Work required - From the entries that follow, reproduce exactly and only the lines from the line with "(** The shape" to the line with "Definition occurrences (w", endpoints included.

• • •

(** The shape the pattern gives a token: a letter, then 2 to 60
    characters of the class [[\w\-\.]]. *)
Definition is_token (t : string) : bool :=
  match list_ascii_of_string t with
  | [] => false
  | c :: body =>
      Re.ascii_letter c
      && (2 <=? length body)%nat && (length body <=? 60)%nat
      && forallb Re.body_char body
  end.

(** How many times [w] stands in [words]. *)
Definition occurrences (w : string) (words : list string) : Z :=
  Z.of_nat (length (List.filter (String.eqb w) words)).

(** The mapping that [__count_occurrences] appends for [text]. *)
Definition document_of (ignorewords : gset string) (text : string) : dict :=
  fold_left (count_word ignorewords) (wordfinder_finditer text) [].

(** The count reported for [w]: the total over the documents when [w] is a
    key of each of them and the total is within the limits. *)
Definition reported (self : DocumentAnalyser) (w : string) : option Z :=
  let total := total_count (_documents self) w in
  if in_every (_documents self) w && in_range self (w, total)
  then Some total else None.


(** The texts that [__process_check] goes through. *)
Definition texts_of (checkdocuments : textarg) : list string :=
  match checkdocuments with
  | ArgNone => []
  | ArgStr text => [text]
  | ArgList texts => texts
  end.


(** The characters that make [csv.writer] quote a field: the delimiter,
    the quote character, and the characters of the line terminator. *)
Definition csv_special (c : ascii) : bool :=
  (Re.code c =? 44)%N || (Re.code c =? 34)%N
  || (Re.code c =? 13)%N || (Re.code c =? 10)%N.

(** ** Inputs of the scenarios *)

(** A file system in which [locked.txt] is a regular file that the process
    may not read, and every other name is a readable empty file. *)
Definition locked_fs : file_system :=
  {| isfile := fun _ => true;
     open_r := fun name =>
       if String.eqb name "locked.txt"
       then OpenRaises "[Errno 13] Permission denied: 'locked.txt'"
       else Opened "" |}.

• • •

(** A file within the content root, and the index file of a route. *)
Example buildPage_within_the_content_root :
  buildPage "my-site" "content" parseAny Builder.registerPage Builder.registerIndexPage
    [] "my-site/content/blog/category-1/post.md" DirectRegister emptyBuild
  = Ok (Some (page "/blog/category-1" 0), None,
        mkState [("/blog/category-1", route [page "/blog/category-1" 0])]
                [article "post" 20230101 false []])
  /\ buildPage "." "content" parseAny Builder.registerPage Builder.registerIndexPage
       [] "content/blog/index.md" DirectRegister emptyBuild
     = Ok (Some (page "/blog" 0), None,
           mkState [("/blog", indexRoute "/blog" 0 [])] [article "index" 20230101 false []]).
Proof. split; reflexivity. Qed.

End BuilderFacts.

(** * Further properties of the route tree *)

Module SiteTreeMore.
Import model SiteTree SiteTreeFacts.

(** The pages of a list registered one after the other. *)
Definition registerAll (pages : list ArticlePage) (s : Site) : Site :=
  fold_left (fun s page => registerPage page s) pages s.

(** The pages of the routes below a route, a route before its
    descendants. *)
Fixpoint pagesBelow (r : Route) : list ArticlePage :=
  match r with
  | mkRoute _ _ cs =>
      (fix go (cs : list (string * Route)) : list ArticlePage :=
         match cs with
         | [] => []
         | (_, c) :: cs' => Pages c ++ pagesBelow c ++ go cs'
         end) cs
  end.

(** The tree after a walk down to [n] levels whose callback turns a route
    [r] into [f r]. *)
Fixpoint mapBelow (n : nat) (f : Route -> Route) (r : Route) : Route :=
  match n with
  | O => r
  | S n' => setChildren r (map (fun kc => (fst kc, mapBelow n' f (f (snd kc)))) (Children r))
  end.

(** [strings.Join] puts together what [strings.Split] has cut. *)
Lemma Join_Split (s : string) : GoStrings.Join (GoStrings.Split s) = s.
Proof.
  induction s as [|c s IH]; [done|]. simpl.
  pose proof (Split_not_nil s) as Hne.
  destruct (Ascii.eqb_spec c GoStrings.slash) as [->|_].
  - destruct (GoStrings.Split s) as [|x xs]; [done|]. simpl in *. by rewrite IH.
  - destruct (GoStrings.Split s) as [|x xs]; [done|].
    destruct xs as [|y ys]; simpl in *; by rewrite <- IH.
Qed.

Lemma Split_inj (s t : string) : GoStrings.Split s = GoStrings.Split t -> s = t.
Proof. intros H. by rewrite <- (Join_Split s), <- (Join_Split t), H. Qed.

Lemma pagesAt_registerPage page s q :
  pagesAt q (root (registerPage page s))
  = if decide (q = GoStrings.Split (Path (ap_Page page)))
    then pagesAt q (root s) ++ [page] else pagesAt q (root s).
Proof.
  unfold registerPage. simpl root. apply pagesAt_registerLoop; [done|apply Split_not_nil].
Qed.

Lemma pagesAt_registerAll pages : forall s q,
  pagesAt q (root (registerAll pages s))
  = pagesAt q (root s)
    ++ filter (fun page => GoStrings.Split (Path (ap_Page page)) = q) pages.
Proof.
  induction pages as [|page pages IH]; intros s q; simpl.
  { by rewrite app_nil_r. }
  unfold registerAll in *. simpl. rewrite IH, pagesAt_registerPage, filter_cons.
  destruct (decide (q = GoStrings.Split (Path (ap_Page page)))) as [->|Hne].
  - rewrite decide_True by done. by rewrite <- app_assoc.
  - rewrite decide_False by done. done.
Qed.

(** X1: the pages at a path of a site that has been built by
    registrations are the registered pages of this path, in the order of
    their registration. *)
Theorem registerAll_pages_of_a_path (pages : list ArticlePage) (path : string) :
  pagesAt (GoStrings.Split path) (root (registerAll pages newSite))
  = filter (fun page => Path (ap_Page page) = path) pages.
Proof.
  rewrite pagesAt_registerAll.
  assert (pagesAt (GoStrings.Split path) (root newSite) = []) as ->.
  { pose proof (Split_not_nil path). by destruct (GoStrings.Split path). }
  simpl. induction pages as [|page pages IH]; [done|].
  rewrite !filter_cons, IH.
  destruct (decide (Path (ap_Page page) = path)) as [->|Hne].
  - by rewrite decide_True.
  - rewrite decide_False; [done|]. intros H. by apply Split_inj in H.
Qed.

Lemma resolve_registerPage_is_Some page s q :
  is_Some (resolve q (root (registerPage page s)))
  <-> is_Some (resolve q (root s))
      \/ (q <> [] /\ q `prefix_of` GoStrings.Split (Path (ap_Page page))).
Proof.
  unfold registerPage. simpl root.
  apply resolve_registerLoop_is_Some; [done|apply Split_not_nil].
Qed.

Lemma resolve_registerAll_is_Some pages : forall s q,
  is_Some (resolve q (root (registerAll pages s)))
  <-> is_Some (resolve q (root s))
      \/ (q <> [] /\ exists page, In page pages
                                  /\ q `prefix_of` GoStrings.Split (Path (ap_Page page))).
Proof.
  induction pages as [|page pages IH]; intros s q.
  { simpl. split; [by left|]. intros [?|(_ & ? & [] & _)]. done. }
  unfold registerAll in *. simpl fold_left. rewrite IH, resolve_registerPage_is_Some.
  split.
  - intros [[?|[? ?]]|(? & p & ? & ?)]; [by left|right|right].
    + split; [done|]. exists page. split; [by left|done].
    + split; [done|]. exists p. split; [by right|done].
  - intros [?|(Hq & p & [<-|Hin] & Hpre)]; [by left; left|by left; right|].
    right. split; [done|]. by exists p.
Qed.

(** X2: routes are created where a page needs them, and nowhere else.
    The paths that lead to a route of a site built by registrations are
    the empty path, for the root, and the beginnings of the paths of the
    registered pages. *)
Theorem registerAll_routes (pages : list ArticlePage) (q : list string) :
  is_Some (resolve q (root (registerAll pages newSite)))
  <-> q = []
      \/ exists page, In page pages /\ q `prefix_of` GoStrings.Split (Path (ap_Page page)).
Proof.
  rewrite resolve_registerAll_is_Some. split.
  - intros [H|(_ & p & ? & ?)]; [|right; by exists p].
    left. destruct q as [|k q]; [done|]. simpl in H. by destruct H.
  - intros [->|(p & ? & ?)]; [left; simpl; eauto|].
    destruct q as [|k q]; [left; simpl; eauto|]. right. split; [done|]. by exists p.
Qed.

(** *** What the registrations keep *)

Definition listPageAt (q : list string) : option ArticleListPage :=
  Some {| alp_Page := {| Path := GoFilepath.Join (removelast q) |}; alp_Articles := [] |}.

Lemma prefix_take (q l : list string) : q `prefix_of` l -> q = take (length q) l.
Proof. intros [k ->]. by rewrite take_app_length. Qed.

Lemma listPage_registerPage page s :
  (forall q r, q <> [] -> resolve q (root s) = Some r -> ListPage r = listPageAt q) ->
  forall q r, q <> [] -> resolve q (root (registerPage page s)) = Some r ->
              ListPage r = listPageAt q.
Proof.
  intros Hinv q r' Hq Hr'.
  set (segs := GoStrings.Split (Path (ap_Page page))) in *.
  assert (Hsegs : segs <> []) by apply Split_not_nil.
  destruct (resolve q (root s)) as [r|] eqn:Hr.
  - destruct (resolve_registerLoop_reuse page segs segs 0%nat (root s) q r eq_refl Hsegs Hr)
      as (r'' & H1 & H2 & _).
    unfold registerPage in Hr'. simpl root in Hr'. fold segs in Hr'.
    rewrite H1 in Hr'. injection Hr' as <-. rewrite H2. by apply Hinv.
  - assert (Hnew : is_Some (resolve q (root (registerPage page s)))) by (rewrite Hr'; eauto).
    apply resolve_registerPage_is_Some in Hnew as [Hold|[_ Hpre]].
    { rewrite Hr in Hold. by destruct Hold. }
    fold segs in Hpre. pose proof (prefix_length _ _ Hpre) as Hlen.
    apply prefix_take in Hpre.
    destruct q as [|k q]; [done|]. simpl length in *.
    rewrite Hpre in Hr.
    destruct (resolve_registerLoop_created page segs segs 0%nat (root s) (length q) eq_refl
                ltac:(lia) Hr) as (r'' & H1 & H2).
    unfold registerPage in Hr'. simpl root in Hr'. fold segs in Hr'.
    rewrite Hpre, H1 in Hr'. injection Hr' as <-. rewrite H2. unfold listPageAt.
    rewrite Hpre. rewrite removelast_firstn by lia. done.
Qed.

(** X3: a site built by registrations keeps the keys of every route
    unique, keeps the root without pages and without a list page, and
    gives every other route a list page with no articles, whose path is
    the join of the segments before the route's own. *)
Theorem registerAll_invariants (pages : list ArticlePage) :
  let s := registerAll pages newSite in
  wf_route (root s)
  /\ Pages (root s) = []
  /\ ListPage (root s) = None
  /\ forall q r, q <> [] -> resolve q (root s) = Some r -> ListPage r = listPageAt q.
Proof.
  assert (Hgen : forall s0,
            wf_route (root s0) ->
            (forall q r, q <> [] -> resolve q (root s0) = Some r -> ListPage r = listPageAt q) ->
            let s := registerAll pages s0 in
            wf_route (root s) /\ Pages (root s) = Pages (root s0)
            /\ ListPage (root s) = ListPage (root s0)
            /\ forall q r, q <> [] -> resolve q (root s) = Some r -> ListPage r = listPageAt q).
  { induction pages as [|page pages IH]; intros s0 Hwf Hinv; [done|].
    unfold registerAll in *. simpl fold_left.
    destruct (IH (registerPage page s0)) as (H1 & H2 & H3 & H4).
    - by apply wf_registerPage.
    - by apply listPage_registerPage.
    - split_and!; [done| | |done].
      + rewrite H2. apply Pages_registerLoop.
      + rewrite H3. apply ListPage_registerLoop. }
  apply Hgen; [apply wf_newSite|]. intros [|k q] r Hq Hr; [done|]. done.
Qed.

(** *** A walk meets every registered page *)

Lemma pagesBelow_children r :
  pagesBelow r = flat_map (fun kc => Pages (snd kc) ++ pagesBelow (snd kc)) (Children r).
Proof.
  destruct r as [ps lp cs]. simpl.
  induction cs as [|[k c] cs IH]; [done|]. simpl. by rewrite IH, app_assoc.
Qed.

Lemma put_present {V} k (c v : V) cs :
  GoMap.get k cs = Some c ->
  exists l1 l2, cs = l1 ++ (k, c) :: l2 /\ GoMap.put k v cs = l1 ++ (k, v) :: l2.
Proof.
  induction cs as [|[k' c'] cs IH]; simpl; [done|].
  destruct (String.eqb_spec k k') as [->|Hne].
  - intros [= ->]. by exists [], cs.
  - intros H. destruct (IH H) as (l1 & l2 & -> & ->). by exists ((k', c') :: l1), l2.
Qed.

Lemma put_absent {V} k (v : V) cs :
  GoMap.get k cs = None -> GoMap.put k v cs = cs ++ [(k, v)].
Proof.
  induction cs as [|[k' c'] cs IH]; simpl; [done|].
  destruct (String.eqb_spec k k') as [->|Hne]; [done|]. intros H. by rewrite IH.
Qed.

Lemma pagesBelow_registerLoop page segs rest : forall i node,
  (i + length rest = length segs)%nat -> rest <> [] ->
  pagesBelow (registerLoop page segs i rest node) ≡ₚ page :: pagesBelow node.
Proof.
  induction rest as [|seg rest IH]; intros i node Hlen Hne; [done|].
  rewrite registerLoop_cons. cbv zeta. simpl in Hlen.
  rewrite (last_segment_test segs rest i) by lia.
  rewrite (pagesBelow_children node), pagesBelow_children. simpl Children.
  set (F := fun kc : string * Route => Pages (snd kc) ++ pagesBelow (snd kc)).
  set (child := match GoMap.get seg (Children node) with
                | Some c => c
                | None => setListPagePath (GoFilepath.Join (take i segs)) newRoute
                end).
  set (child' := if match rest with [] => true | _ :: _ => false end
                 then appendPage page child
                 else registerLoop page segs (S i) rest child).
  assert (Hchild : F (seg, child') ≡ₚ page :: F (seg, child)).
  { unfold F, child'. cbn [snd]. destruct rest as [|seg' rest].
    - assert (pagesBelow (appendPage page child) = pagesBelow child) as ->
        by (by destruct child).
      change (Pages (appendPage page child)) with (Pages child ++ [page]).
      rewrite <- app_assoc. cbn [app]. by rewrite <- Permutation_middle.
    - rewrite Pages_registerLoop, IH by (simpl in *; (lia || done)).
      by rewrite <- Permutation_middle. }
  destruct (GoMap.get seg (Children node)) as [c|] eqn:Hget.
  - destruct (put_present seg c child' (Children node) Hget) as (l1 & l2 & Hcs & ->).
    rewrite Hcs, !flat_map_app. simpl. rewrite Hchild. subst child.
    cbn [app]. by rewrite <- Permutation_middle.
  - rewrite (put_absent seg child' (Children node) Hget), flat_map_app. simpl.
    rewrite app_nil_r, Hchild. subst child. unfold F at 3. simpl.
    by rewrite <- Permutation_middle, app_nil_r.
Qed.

• • •

Solved exercise -
(** The shape the pattern gives a token: a letter, then 2 to 60
    characters of the class [[\w\-\.]]. *)
Definition is_token (t : string) : bool :=
  match list_ascii_of_string t with
  | [] => false
  | c :: body =>
      Re.ascii_letter c
      && (2 <=? length body)%nat && (length body <=? 60)%nat
      && forallb Re.body_char body
  end.

(** How many times [w] stands in [words]. *)
Definition occurrences (w : string) (words : list string) : Z :=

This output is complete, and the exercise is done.